Beweise aus geheimen Überwachungsmassnahmen

In einem der wenigen im neuen Jahr bisher publizierten Entscheide geht es um zahlreiche Probleme, die sich bei geheimen Überwachungsmassnahmen immer wieder stellen: Umfang der Dokumentationspflicht, Akteneinsicht in Überwachungsergebnisse gegen Dritte, Genehmigung für künftige Zufallsfunde (!), Übersetzung (Weisungen an Übersetzer / Anonymität), etc. (BGer 7B_792/2023 vom 16.12.2023, Fünferbesetzung).
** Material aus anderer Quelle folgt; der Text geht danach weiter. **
(** * avatarlib: bit-packed avatars, their accessors and generators

    A shallow embedding of [avatarlib/main.go] and the properties of its
    pixel grid, fill algorithms, keyed construction and path helper.

    Conventions of the embedding:
    - Go's [int] is the 64-bit two's complement integer of the 64-bit
      ports; an [int] is a [Z] and every arithmetic operation writes its
      wrap-around out ([GoInt.wrap]).
    - a [byte] is a [Z] in [0, 256); a [[]byte] is a [list Z].
    - a Go function that can panic returns an [option] or a [result] with
      a [Panic] case; the in-place update of [a.Pixels] is state passing.
    - [crypto/rand] is an explicit entropy state threaded through the
      generators: the bytes it will supply and a count of the reads.
    - [path/filepath] is the Unix one, separator [/]. *)

From stdpp Require Import base list strings.
From Stdlib Require Import ZArith Lia Ascii DecimalString.

Local Open Scope Z_scope.

(** ** Machine integers *)

Module GoInt.

Definition min_int : Z := - 2 ^ 63.
Definition max_int : Z := 2 ^ 63 - 1.

(** Reduction of a mathematical integer to the [int] it is stored as. *)
Definition wrap (z : Z) : Z := (z + 2 ^ 63) mod 2 ^ 64 - 2 ^ 63.

Definition add (a b : Z) : Z := wrap (a + b).
Definition sub (a b : Z) : Z := wrap (a - b).
Definition mul (a b : Z) : Z := wrap (a * b).

(** [a / b] and [a % b] truncate toward zero. *)
Definition quot (a b : Z) : Z := wrap (Z.quot a b).
Definition rem (a b : Z) : Z := Z.rem a b.

(** The conversion [uint(a)]. *)
Definition to_uint (a : Z) : Z := a mod 2 ^ 64.

(** [v << k] at type [byte], for a shift count [k] of type [uint]:
    the bits shifted past position 7 are lost, so a count of 8 or
    more leaves 0. *)
Definition shl8 (v k : Z) : Z :=
  if k <? 8 then Z.shiftl v k mod 256 else 0.

End GoInt.

(** ** Byte slices *)

(** The Go runtime refuses an allocation of more than [maxAlloc] bytes
    ([runtime.maxAlloc], [1 << 48] on the 64-bit ports), so no [[]byte]
    is longer than that. *)
Definition maxAlloc : Z := 2 ^ 48.

Definition len (s : list Z) : Z := Z.of_nat (length s).

(** [make([]byte, n)]: panics ([None]) on a negative or too large [n]. *)
Definition make_bytes (n : Z) : option (list Z) :=
  if (n <? 0) || (maxAlloc <? n) then None
  else Some (replicate (Z.to_nat n) 0).

(** [s[i]] as an operand: panics ([None]) when [i] is out of range. *)
Definition index (s : list Z) (i : Z) : option Z :=
  if i <? 0 then None else s !! Z.to_nat i.

(** ** The pixel grid *)

Record Avatar : Type := mkAvatar {
  Width  : Z;
  Height : Z;
  Pixels : list Z
}.

Definition out_of_bounds (a : Avatar) (x y : Z) : bool :=
  (x <? 0) || (x >=? Width a) || (y <? 0) || (y >=? Height a).

(** The three locals of [GetPixel] and [SetPixel]. *)
Definition pixel_idx (a : Avatar) (x y : Z) : Z :=
  GoInt.add (GoInt.mul y (Width a)) x.
Definition byte_idx (idx : Z) : Z := GoInt.quot idx 8.
Definition bit_idx (idx : Z) : Z := GoInt.to_uint (GoInt.rem idx 8).

Definition GetPixel (a : Avatar) (x y : Z) : option bool :=
  if out_of_bounds a x y then Some false
  else
    let idx := pixel_idx a x y in
    let byteIdx := byte_idx idx in
    let bitIdx := bit_idx idx in
    match index (Pixels a) byteIdx with
    | None => None
    | Some b => Some (negb (Z.land b (GoInt.shl8 1 bitIdx) =? 0))
    end.

Definition SetPixel (a : Avatar) (x y : Z) (val : bool) : option Avatar :=
  if out_of_bounds a x y then Some a
  else
    let idx := pixel_idx a x y in
    let byteIdx := byte_idx idx in
    let bitIdx := bit_idx idx in
    match index (Pixels a) byteIdx with
    | None => None
    | Some b =>
        let b' := if val then Z.lor b (GoInt.shl8 1 bitIdx)
                  else Z.ldiff b (GoInt.shl8 1 bitIdx) in
        Some {| Width := Width a; Height := Height a;
                Pixels := <[Z.to_nat byteIdx := b']> (Pixels a) |}
    end.

(** A run of [SetPixel] calls, stopping at the first panic. *)
Fixpoint set_pixels (ops : list (Z * Z * bool)) (a : Avatar) : option Avatar :=
  match ops with
  | [] => Some a
  | (x, y, v) :: ops' =>
      match SetPixel a x y v with
      | None => None
      | Some a' => set_pixels ops' a'
      end
  end.

(** ** Vocabulary of the statements *)

(** [ceil(n/8)]. *)
Definition ceil8 (n : Z) : Z := (n + 7) / 8.

(** The buffer holds exactly [ceil(width*height/8)] bytes. *)
Definition packed (a : Avatar) : Prop :=
  len (Pixels a) = ceil8 (Width a * Height a).

(** The buffer is one the runtime can hold. *)
Definition allocated (a : Avatar) : Prop := len (Pixels a) <= maxAlloc.

Definition in_bounds (a : Avatar) (x y : Z) : Prop :=
  0 <= x < Width a /\ 0 <= y < Height a.

(** Bit [i] of the buffer in row-major order, least significant bit of
    each byte first. *)
Definition buffer_bit (s : list Z) (i : Z) : bool :=
  Z.testbit (s !!! Z.to_nat (i / 8)) (i mod 8).

(** The dimensions are [width] and [height] and the buffer is the one
    the generators allocate for them. *)
Definition shaped (width height : Z) (a : Avatar) : Prop :=
  Width a = width /\ Height a = height /\ packed a /\ allocated a.

(** [width*height + 7], the largest value the generators compute for
    the size of the buffer, is an [int]. *)
Definition no_overflow (width height : Z) : Prop :=
  width * height + 7 <= GoInt.max_int.

(** [ceil(width/2)], the number of columns of the left half. *)
Definition half_width (width : Z) : Z := (width + 1) / 2.

(** The column of the left half that column [x] is a copy of. *)
Definition mirror_col (width x : Z) : Z := Z.min x (width - 1 - x).

(** The bit a random byte contributes: [(b & 1) == 1]. *)
Definition low_bit (b : Z) : bool := Z.land b 1 =? 1.

(** ** Errors, results and the entropy source *)

(** Go's [error] values as the code builds them: [errors.New(msg)],
    [fmt.Errorf(msg + "%w", cause)], and the opaque failure of the
    entropy source. *)
Inductive error : Type :=
  | errors_New (msg : string)
  | fmt_Errorf_w (msg : string) (cause : error)
  | rand_failure.

Definition InvalidDimensions : error := errors_New "invalid dimensions".

(** What a call returning a pointer and an [error] does: it returns the
    pair (with [None] for [nil]) or panics. *)
Inductive result (T : Type) : Type :=
  | Return (v : option T) (err : option error)
  | Panic.
Arguments Return {T} v err.
Arguments Panic {T}.

(** The entropy source: the bytes it will still supply and the number of
    [rand.Read] calls made so far. *)
Record Entropy : Type := mkEntropy {
  pool  : list Z;
  reads : nat
}.

(** [rand.Read(b)]: fills all of [b] or fails, when the source cannot
    supply [len(b)] bytes. The failure is the one of [crypto/rand]
    before Go 1.24, which hands the error of the source back to the
    caller; from Go 1.24 on a failing source ends the process inside
    [Read] and no caller sees a result. The two agree whenever the
    source supplies the bytes. *)
Definition rand_Read (b : list Z) (e : Entropy)
  : list Z * option error * Entropy :=
  let n := length b in
  if decide (n <= length (pool e))%nat
  then (take n (pool e), None,
        {| pool := drop n (pool e); reads := S (reads e) |})
  else (b, Some rand_failure,
        {| pool := pool e; reads := S (reads e) |}).

(** The errors the two fills make of a failed read. *)
Definition generation_failed : error :=
  fmt_Errorf_w "random generation failed: " rand_failure.
Definition read_failed : error :=
  fmt_Errorf_w "random read failed: " rand_failure.

(** ** Random fill *)

Definition GenerateAvatar (width height : Z) (e : Entropy)
  : result Avatar * Entropy :=
  if (width <=? 0) || (height <=? 0)
  then (Return None (Some (errors_New "invalid dimensions")), e)
  else
    let bits := GoInt.mul width height in
    let bytesLen := GoInt.quot (GoInt.add bits 7) 8 in
    match make_bytes bytesLen with
    | None => (Panic, e)
    | Some pixels =>
        match rand_Read pixels e with
        | (_, Some err, e') =>
            (Return None
               (Some (fmt_Errorf_w "random generation failed: " err)), e')
        | (pixels', None, e') =>
            (Return (Some {| Width := width; Height := height;
                             Pixels := pixels' |}) None, e')
        end
    end.

(** ** Mirrored fill *)

(** State of the nested loops: still running with the avatar built so
    far, or left by an early [return] or a panic. *)
Inductive loop : Type :=
  | Next (a : Avatar) (e : Entropy)
  | Stop (r : result Avatar) (e : Entropy).

(** The body of the inner loop at column [x] of row [y]. *)
Definition symmetric_body (width x y : Z) (a : Avatar) (e : Entropy) : loop :=
  match make_bytes 1 with
  | None => Stop Panic e
  | Some b =>
      match rand_Read b e with
      | (_, Some err, e') =>
          Stop (Return None
                  (Some (fmt_Errorf_w "random read failed: " err))) e'
      | (b', None, e') =>
          match index b' 0 with
          | None => Stop Panic e'
          | Some b0 =>
              let val := Z.land b0 1 =? 1 in
              match SetPixel a x y val with
              | None => Stop Panic e'
              | Some a1 =>
                  let mirrorX := GoInt.sub (GoInt.sub width 1) x in
                  if mirrorX =? x then Next a1 e'
                  else
                    match SetPixel a1 mirrorX y val with
                    | None => Stop Panic e'
                    | Some a2 => Next a2 e'
                    end
              end
          end
      end
  end.

(** [for x := x0; x < halfWidth; x++ { body }] with [n] iterations
    left, that is [n = halfWidth - x0] (none when that is negative):
    the guard holds for exactly the next [n] values of [x], and below
    [halfWidth] the increment cannot wrap. *)
Fixpoint symmetric_row (n : nat) (width x y : Z) (a : Avatar) (e : Entropy)
  : loop :=
  match n with
  | O => Next a e
  | S n' =>
      match symmetric_body width x y a e with
      | Stop r e' => Stop r e'
      | Next a' e' => symmetric_row n' width (GoInt.add x 1) y a' e'
      end
  end.

(** [for y := y0; y < height; y++ { inner loop }] with [m] rows left,
    that is [m = height - y0]. *)
Fixpoint symmetric_rows (m : nat) (width halfWidth y : Z)
    (a : Avatar) (e : Entropy) : loop :=
  match m with
  | O => Next a e
  | S m' =>
      match symmetric_row (Z.to_nat halfWidth) width 0 y a e with
      | Stop r e' => Stop r e'
      | Next a' e' =>
          symmetric_rows m' width halfWidth (GoInt.add y 1) a' e'
      end
  end.

Definition GenerateSymmetric (width height : Z) (e : Entropy)
  : result Avatar * Entropy :=
  if (width <=? 0) || (height <=? 0)
  then (Return None (Some (errors_New "invalid dimensions")), e)
  else
    match make_bytes
            (GoInt.quot (GoInt.add (GoInt.mul width height) 7) 8) with
    | None => (Panic, e)
    | Some pixels =>
        let a := {| Width := width; Height := height; Pixels := pixels |} in
        let halfWidth := GoInt.quot (GoInt.add width 1) 2 in
        match symmetric_rows (Z.to_nat height) width halfWidth 0 a e with
        | Stop r e' => (r, e')
        | Next a' e' => (Return (Some a') None, e')
        end
    end.

(** ** Keyed construction *)

Record KeyAvatar : Type := mkKeyAvatar {
  Key : string;
  KeyAvatar_Avatar : option Avatar   (* the [*Avatar] field, [None] for nil *)
}.

Definition GenerateKeyAvatar (key : string) (width height : Z)
    (method : string) (e : Entropy) : result KeyAvatar * Entropy :=
  let '(r, e') :=
    if String.eqb method "symmetric" then GenerateSymmetric width height e
    else if String.eqb method "none" || String.eqb method ""
         then GenerateAvatar width height e      (* fallthrough *)
         else GenerateAvatar width height e      (* default *)
  in
  match r with
  | Panic => (Panic, e')
  | Return avatar (Some err) => (Return None (Some err), e')
  | Return avatar None =>
      (Return (Some {| Key := key; KeyAvatar_Avatar := avatar |}) None, e')
  end.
Das Bundesgericht heisst die Beschwerde zwar in mehreren Punkten gut, erklärt sie aber in anderen Punkten für aussichtslos, womit es dem Beschwerdeführer Gerichtskosten auferlegen kann und das Honorar seines Rechtsbeistands um 1/3 kürzen kann. Die Begründung ist wenig überzeugend, auch wenn sie auf die Rechtsprechung des EGMR verweist (Matanovic c. Kroatien, Nr. 2742/12 vom 04.07.2017, § 161 und 170).
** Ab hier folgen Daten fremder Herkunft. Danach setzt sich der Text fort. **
(** * Properties *)

(** ** Strings *)

Lemma in_stopwords_In (w : string) :
  in_stopwords w = true <-> In w STOPWORDS.
Proof.
  unfold in_stopwords. rewrite existsb_exists. split.
  - intros [x [Hin Heq]]. apply String.eqb_eq in Heq. now subst.
  - intros Hin. exists w. split; [assumption | apply String.eqb_refl].
Qed.

Lemma ustr_eqb_eq (a b : UStr.t) : UStr.eqb a b = true <-> a = b.
Proof.
  revert b. induction a as [|x a IH]; intros [|y b]; cbn;
    try (split; [discriminate | discriminate]); [tauto|].
  rewrite andb_true_iff, N.eqb_eq, IH. split.
  - intros [-> ->]. reflexivity.
  - intros H. injection H as -> ->. auto.
Qed.

Lemma ustr_in_stopwords_In (w : UStr.t) :
  UStr.in_stopwords w = true <-> In w (map UStr.of_string STOPWORDS).
Proof.
  unfold UStr.in_stopwords. rewrite existsb_exists. split.
  - intros [x [Hin Heq]]. apply ustr_eqb_eq in Heq. now subst.
  - intros Hin. exists w. split; [assumption | now apply ustr_eqb_eq].
Qed.

Section Lower.

Variable u : UStr.ucd.
Hypothesis Hdb : UStr.lower_idempotent u.

(** [lower] returns only characters it leaves alone. *)
Lemma lower_from_fixed (s before : UStr.t) (d : N) :
  In d (UStr.lower_from u before s) -> UStr.fixed_by_lower u d.
Proof.
  destruct Hdb as (Hmap & Hsmall & Hfinal).
  revert before. induction s as [|c s IH]; intros before Hin;
    [contradiction|].
  cbn [UStr.lower_from] in Hin. apply in_app_or in Hin as [Hin|Hin].
  - destruct (N.eqb_spec c UStr.capital_sigma) as [->|Hne].
    + destruct Hin as [<-|[]]. unfold UStr.lower_sigma.
      destruct (_ && _)%bool; assumption.
    + now apply (Hmap c).
  - now apply (IH (c :: before)).
Qed.

(** A string of such characters is its own lowercase form. *)
Lemma lower_from_id (s before : UStr.t) :
  (forall c, In c s -> UStr.fixed_by_lower u c) ->
  UStr.lower_from u before s = s.
Proof.
  revert before. induction s as [|c s IH]; intros before Hfix;
    [reflexivity|].
  cbn [UStr.lower_from].
  destruct (Hfix c (or_introl eq_refl)) as [Hne ->].
  apply N.eqb_neq in Hne. rewrite Hne.
  cbn [app]. f_equal. apply IH. intros d Hd. apply Hfix. now right.
Qed.

End Lower.

Lemma latin1_upper_spec (c : N) :
  UStr.latin1_upper c = true
  <-> (65 <= c <= 90 \/ 192 <= c <= 214 \/ 216 <= c <= 222)%N.
Proof.
  unfold UStr.latin1_upper, PyStr.between.
  rewrite !orb_true_iff, !andb_true_iff, !N.leb_le. tauto.
Qed.

(** The excerpt has the property of the whole database. *)
Lemma excerpt_idempotent : UStr.lower_idempotent UStr.excerpt.
Proof.
  assert (Hfix : forall d, UStr.latin1_upper d = false ->
                           d <> UStr.capital_sigma ->
                           UStr.fixed_by_lower UStr.excerpt d).
  { intros d Hd Hne. split; [assumption|]. cbn. rewrite Hd.
    apply N.eqb_neq in Hne. now rewrite Hne. }
  split; [|split].
  - intros c d Hc Hin. cbn in Hin.
    destruct (UStr.latin1_upper c) eqn:Hu.
    + destruct Hin as [<-|[]]. apply latin1_upper_spec in Hu.
      apply Hfix.
      * destruct (UStr.latin1_upper (c + 32)) eqn:Hu2; [|reflexivity].
        apply latin1_upper_spec in Hu2. lia.
      * unfold UStr.capital_sigma. lia.
    + apply N.eqb_neq in Hc. rewrite Hc in Hin.
      destruct Hin as [<-|[]]. apply Hfix; [assumption|].
      now apply N.eqb_neq.
  - apply Hfix; [reflexivity | discriminate].
  - apply Hfix; [reflexivity | discriminate].
Qed.

(** The space tokenizer makes its tokens of characters of the text. *)
Lemma ustr_split_spaces_aux_chars (s cur w : UStr.t) (c : N) :
  In w (UStr.split_spaces_aux cur s) -> In c w -> In c cur \/ In c s.
Proof.
  revert cur. induction s as [|x s IH]; intros cur Hw Hc.
  - destruct cur; [contradiction|].
    destruct Hw as [<-|[]]. now left.
  - cbn [UStr.split_spaces_aux] in Hw.
    destruct (N.eqb x 32).
    + destruct cur.
      * destruct (IH [] Hw Hc) as [[]|H]. right. now right.
      * destruct Hw as [<-|Hw]; [now left|].
        destruct (IH [] Hw Hc) as [[]|H]. right. now right.
    + destruct (IH _ Hw Hc) as [H|H].
      * apply in_app_or in H as [H|[<-|[]]]; [now left|]. right. now left.
      * right. now right.
Qed.

Lemma ustr_split_spaces_chars (t w : UStr.t) (c : N) :
  In w (UStr.split_spaces t) -> In c w -> In c t.
Proof.
  intros Hw Hc.
  destruct (ustr_split_spaces_aux_chars t [] w c Hw Hc) as [[]|H].
  assumption.
Qed.

(** C2, counterexample.  A title written with the mathematical bold
    capitals U+1D400 to U+1D403: [lower] leaves these letters as they
    are, they are alphabetic, and the filter keeps the word, which is
    made of uppercase letters only.  The ideographs of the second title
    are kept as well, and have no case. *)
Lemma filter_keeps_uppercase :
  UStr.filtered_words UStr.excerpt UStr.split_spaces
    [(UStr.bold_abcd ++ UStr.of_string " Database")%list; UStr.ideographs_3]
  = [UStr.bold_abcd; UStr.of_string "database"; UStr.ideographs_3]
  /\ forallb (UStr.uc_upper UStr.excerpt) UStr.bold_abcd = true
  /\ existsb (UStr.uc_lowercase UStr.excerpt) UStr.bold_abcd = false
  /\ existsb (UStr.uc_lowercase UStr.excerpt) UStr.ideographs_3 = false.
Proof.
  repeat split; vm_compute; reflexivity.
Qed.

(** C2, amended.  Whatever the titles, a word that passes the filter of
    line 42 is a non-empty string of alphabetic characters, is longer
    than 2 characters, is not a stopword and is its own lowercase form:
    it holds no letter that [lower] would change.  The character
    database is only asked to map to characters that [lower] leaves
    alone, and the tokenizer to make its alphabetic tokens of
    characters of the text. *)
Theorem filtered_words_alpha_fixed
    (u : UStr.ucd) (tokenize : UStr.t -> list UStr.t)
    (Hdb : UStr.lower_idempotent u)
    (Htok : forall t w, In w (tokenize t) -> UStr.isalpha u w = true ->
                        forall c, In c w -> In c t)
    (titles : list UStr.t) (w : UStr.t) :
  In w (UStr.filtered_words u tokenize titles) ->
  UStr.isalpha u w = true
  /\ 2 < UStr.len w
  /\ ~ In w (map UStr.of_string STOPWORDS)
  /\ UStr.lower u w = w.
Proof.
  unfold UStr.filtered_words. intros Hin.
  apply filter_In in Hin as [Htoken Hkeep].
  unfold UStr.keep in Hkeep.
  apply andb_true_iff in Hkeep as [Hkeep Hstop].
  apply andb_true_iff in Hkeep as [Halpha Hlen].
  repeat split.
  - assumption.
  - now apply Z.ltb_lt.
  - intros Hin. apply ustr_in_stopwords_In in Hin.
    rewrite Hin in Hstop. discriminate.
  - apply (lower_from_id u). intros c Hc.
    apply (Htok _ _ Htoken Halpha) in Hc.
    now apply (lower_from_fixed u Hdb) in Hc.
Qed.

Lemma filtered_words_alpha_fixed_witness :
  In (UStr.of_string "database")
     (UStr.filtered_words UStr.excerpt UStr.split_spaces
        [UStr.of_string "Show HN: New Database engine"; UStr.bold_abcd])
  /\ UStr.isalpha UStr.excerpt (UStr.of_string "database") = true
  /\ 2 < UStr.len (UStr.of_string "database")
  /\ ~ In (UStr.of_string "database") (map UStr.of_string STOPWORDS)
  /\ UStr.lower UStr.excerpt (UStr.of_string "database")
     = UStr.of_string "database".
Proof.
  split.
  - vm_compute. left. reflexivity.
  - apply (filtered_words_alpha_fixed UStr.excerpt UStr.split_spaces
             excerpt_idempotent
             (fun t w Hw _ c => ustr_split_spaces_chars t w c Hw)
             [UStr.of_string "Show HN: New Database engine";
              UStr.bold_abcd]).
    vm_compute. left. reflexivity.
Defined.

(** *** The Latin-1 strings of the handlers *)

Section Latin1.

Variable u : UStr.ucd.
Hypothesis Hagree : UStr.agrees_on_latin1 u.

Lemma of_string_not_sigma (a : ascii) : N_of_ascii a <> UStr.capital_sigma.
Proof.
  pose proof (N_ascii_bounded a). unfold UStr.capital_sigma. lia.
Qed.

(** On a string of Latin-1 characters, [lower] of the Unicode model is
    [lower] of the Latin-1 model. *)
Lemma lower_latin1 (s : string) :
  UStr.lower u (UStr.of_string s) = UStr.of_string (PyStr.lower s).
Proof.
  unfold UStr.lower, UStr.of_string. generalize (@nil N) as before.
  induction s as [|a s IH]; intros before; [reflexivity|].
  cbn [list_ascii_of_string map UStr.lower_from PyStr.lower].
  destruct (N.eqb_spec (N_of_ascii a) UStr.capital_sigma) as [Heq|_];
    [now apply of_string_not_sigma in Heq|].
  destruct (Hagree a) as [_ ->]. cbn [app]. f_equal. apply IH.
Qed.

Lemma all_alpha_latin1 (s : string) :
  forallb (UStr.uc_alpha u) (UStr.of_string s)
  = PyStr.all_chars PyStr.is_alpha_char s.
Proof.
  unfold UStr.of_string.
  induction s as [|a s IH]; [reflexivity|].
  cbn [list_ascii_of_string map forallb PyStr.all_chars].
  destruct (Hagree a) as [-> _]. now rewrite IH.
Qed.

(** And so is [isalpha]. *)
Lemma isalpha_latin1 (s : string) :
  UStr.isalpha u (UStr.of_string s) = PyStr.isalpha s.
Proof.
  destruct s as [|a s]; [reflexivity|].
  apply (all_alpha_latin1 (String a s)).
Qed.

Lemma len_latin1 (s : string) : UStr.len (UStr.of_string s) = PyStr.len s.
Proof.
  unfold UStr.len, PyStr.len, UStr.of_string. rewrite length_map.
  f_equal. induction s as [|a s IH]; [reflexivity|].
  cbn [list_ascii_of_string List.length String.length]. now rewrite IH.
Qed.

Lemma eqb_latin1 (a b : string) :
  UStr.eqb (UStr.of_string a) (UStr.of_string b) = String.eqb a b.
Proof.
  unfold UStr.of_string.
  revert b. induction a as [|x a IH]; intros [|y b]; try reflexivity.
  cbn [list_ascii_of_string map UStr.eqb String.eqb].
  rewrite IH.
  destruct (Ascii.eqb_spec x y) as [->|Hne].
  - now rewrite N.eqb_refl.
  - destruct (N.eqb_spec (N_of_ascii x) (N_of_ascii y)) as [Heq|_];
      [|reflexivity].
    elim Hne. rewrite <- (ascii_N_embedding x), <- (ascii_N_embedding y).
    now rewrite Heq.
Qed.

Lemma in_stopwords_latin1 (w : string) :
  UStr.in_stopwords (UStr.of_string w) = in_stopwords w.
Proof.
  unfold UStr.in_stopwords, in_stopwords.
  induction STOPWORDS as [|k ks IH]; [reflexivity|].
  cbn [map existsb]. now rewrite eqb_latin1, IH.
Qed.

(** The filter of line 42 is the same in both models. *)
Lemma keep_latin1 (w : string) : UStr.keep u (UStr.of_string w) = keep w.
Proof.
  unfold UStr.keep, keep.
  now rewrite isalpha_latin1, len_latin1, in_stopwords_latin1.
Qed.

Lemma of_string_app (a b : string) :
  UStr.of_string (a ++ b) = (UStr.of_string a ++ UStr.of_string b)%list.
Proof.
  unfold UStr.of_string.
  induction a as [|x a IH]; [reflexivity|].
  cbn [append list_ascii_of_string map app]. now rewrite IH.
Qed.

Lemma join_latin1 (titles : list string) :
  UStr.join (UStr.of_string " ") (map UStr.of_string titles)
  = UStr.of_string (PyStr.join " " titles).
Proof.
  induction titles as [|t titles IH]; [reflexivity|].
  destruct titles as [|t' titles]; [reflexivity|].
  change (PyStr.join " " (t :: t' :: titles))
    with (t ++ " " ++ PyStr.join " " (t' :: titles))%string.
  rewrite !of_string_app, <- IH. reflexivity.
Qed.

(** On titles of Latin-1 characters, and with tokenizers that split the
    same way, the words of the Unicode model are the words of the
    Latin-1 model the handlers use. *)
Lemma filtered_words_latin1
    (tokenize_u : UStr.t -> list UStr.t) (tokenize : string -> list string)
    (titles : list string) :
  (forall t, tokenize_u (UStr.of_string t) = map UStr.of_string (tokenize t)) ->
  UStr.filtered_words u tokenize_u (map UStr.of_string titles)
  = map UStr.of_string (filtered_words tokenize titles).
Proof.
  intros Htok. unfold UStr.filtered_words, filtered_words.
  rewrite join_latin1, lower_latin1, Htok.
  induction (tokenize (PyStr.lower (PyStr.join " " titles))) as [|w ws IH];
    [reflexivity|].
  cbn [map filter]. rewrite keep_latin1.
  destruct (keep w); cbn [map]; now rewrite IH.
Qed.

End Latin1.

(** The excerpt agrees with the Latin-1 tables. *)
Lemma excerpt_agrees : UStr.agrees_on_latin1 UStr.excerpt.
Proof.
  intros a. destruct a as [[] [] [] [] [] [] [] []];
    split; vm_compute; reflexivity.
Qed.

(** ** Counters *)

Section CounterFacts.

Import Counter.

Lemma insert_desc_perm (x : string * Z) (l : t) :
  Permutation (insert_desc x l) (x :: l).
Proof.
  induction l as [|y l IH]; simpl; [apply Permutation_refl|].
  destruct (snd y <=? snd x); [apply Permutation_refl|].
  eapply perm_trans; [apply perm_skip, IH | apply perm_swap].
Qed.

Lemma sort_desc_perm (l : t) : Permutation (sort_desc l) l.
Proof.
  induction l as [|x l IH]; simpl; [constructor|].
  eapply perm_trans; [apply insert_desc_perm | now apply perm_skip].
Qed.

Lemma insert_desc_sorted (x : string * Z) (l : t) :
  sorted_desc l -> sorted_desc (insert_desc x l).
Proof.
  unfold sorted_desc.
  induction l as [|y l IH]; simpl; intros Hs.
  - repeat constructor.
  - inversion Hs as [|? ? Hl Hy]; subst.
    destruct (snd y <=? snd x) eqn:Hle.
    + apply Z.leb_le in Hle.
      constructor; [assumption|].
      constructor; [assumption|].
      eapply Forall_impl; [|exact Hy].
      unfold ge_count. intros; lia.
    + apply Z.leb_gt in Hle.
      constructor; [now apply IH|].
      eapply Permutation_Forall.
      * apply Permutation_sym, insert_desc_perm.
      * constructor; [unfold ge_count; lia | assumption].
Qed.

Lemma sort_desc_sorted (l : t) : sorted_desc (sort_desc l).
Proof.
  induction l as [|x l IH]; simpl.
  - constructor.
  - now apply insert_desc_sorted.
Qed.

Lemma In_firstn (n : nat) (l : t) (x : string * Z) :
  In x (firstn n l) -> In x l.
Proof.
  intros Hin. rewrite <- (firstn_skipn n l). apply in_or_app. now left.
Qed.

Lemma In_skipn (n : nat) (l : t) (x : string * Z) :
  In x (skipn n l) -> In x l.
Proof.
  intros Hin. rewrite <- (firstn_skipn n l). apply in_or_app. now right.
Qed.

Lemma sorted_desc_firstn (n : nat) (l : t) :
  sorted_desc l -> sorted_desc (firstn n l).
Proof.
  unfold sorted_desc. revert l.
  induction n as [|n IH]; intros l Hs; simpl; [constructor|].
  destruct l as [|x l]; [constructor|].
  inversion Hs as [|? ? Hl Hx]; subst.
  constructor; [now apply IH|].
  rewrite Forall_forall in *.
  intros y Hy. apply Hx. revert Hy. apply In_firstn.
Qed.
Der Entscheid (und EGMR Matanovic) zeigt, dass es gar nicht möglich ist, sich in solchen Verfahren wirksam zu verteidigen, solange man beispielsweise nicht Zugang zu sämtlichen Überwachungsergebnissen hat, die u.U auch in getrennt geführten Verfahren erhoben wurden. Wie will man sein Akteneinsichtsrecht begründen, wenn man nicht einmal weiss, welche Vorgänge im Einzelnen überwacht wurden? Die Strafbehörden sondern Ergebnisse aus, die aus ihrer Sicht irrelevant sind, und verlangen vom Betroffenen, dass er sein Akteneinsichtsrecht substantiiert.

Hauptproblem der Verteidigung ist in solchen Fällen aber meistens bereits die Flut an Daten, die bei solchen Überwachungen anfällt. Wer das sorgfältig analysieren will, wozu er als Anwalt gesetzlich verpflichtet ist, kann das nur pro bono, weil kein Gericht in der Schweiz den effektiven Aufwand entschädigen würde.